_Study material_
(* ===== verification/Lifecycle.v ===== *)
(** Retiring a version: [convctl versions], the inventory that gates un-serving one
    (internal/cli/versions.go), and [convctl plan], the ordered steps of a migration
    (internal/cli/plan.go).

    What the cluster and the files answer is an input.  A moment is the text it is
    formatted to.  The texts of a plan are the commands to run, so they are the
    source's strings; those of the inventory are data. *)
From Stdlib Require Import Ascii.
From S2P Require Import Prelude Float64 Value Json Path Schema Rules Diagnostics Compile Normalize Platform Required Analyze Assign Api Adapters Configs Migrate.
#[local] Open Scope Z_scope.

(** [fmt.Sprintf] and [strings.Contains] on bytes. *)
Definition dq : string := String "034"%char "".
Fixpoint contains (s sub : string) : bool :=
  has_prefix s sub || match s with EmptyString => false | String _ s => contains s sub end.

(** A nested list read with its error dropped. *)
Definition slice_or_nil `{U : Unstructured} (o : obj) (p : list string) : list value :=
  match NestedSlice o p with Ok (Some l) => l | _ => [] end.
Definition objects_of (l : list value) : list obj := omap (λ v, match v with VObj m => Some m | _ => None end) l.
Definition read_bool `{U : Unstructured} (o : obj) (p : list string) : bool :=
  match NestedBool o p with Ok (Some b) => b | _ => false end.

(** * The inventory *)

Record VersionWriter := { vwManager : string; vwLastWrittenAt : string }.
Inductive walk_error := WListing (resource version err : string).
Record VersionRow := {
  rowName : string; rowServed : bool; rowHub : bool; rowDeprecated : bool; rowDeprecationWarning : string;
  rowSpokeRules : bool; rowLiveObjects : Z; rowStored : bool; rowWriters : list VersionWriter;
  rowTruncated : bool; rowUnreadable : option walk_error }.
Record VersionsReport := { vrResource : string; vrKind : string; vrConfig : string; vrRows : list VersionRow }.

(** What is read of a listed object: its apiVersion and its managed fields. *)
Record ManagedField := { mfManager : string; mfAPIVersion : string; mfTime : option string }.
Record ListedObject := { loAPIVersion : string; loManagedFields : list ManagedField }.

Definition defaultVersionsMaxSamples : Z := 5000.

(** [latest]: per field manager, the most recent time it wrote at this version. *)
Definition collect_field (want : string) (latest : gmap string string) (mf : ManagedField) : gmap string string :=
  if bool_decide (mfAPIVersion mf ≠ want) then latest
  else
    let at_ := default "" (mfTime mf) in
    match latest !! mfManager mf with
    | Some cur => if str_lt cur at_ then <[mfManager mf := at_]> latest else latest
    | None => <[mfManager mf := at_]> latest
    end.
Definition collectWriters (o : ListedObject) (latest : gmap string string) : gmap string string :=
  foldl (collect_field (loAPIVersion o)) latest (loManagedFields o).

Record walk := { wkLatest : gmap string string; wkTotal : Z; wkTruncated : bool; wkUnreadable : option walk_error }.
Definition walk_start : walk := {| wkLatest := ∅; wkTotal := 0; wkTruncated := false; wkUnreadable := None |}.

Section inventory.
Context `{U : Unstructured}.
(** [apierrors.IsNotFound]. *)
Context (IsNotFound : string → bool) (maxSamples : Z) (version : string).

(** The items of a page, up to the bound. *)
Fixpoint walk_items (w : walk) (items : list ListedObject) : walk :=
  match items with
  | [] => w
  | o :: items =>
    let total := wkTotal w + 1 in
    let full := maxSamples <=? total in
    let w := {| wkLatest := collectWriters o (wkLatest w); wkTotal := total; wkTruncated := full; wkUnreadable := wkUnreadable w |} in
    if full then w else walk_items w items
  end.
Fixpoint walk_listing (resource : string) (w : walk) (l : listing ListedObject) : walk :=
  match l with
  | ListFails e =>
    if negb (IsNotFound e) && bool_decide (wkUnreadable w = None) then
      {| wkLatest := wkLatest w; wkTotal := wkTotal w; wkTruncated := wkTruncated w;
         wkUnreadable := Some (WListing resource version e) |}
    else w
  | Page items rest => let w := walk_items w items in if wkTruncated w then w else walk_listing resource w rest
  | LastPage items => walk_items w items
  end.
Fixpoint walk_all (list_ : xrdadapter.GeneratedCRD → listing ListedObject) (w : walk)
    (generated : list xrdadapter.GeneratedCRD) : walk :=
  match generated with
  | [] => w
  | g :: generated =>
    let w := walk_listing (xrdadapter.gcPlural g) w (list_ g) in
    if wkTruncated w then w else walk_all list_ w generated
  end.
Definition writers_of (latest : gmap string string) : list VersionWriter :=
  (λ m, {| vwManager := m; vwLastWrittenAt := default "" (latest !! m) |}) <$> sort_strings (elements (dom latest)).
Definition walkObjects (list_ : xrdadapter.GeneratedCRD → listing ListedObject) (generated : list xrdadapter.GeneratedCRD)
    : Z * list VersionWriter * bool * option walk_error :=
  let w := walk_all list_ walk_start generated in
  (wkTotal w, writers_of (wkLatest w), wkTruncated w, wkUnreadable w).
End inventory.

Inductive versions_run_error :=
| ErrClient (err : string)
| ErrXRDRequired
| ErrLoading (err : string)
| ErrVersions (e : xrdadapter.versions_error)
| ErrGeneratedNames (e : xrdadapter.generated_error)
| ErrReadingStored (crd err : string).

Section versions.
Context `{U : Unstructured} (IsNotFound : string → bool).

_Prompt_
Quote only the lines from the line containing "Section versions." through the end of the entries, keeping the first and the last.

_Answer to this exercise_
Section versions.
Context `{U : Unstructured} (IsNotFound : string → bool).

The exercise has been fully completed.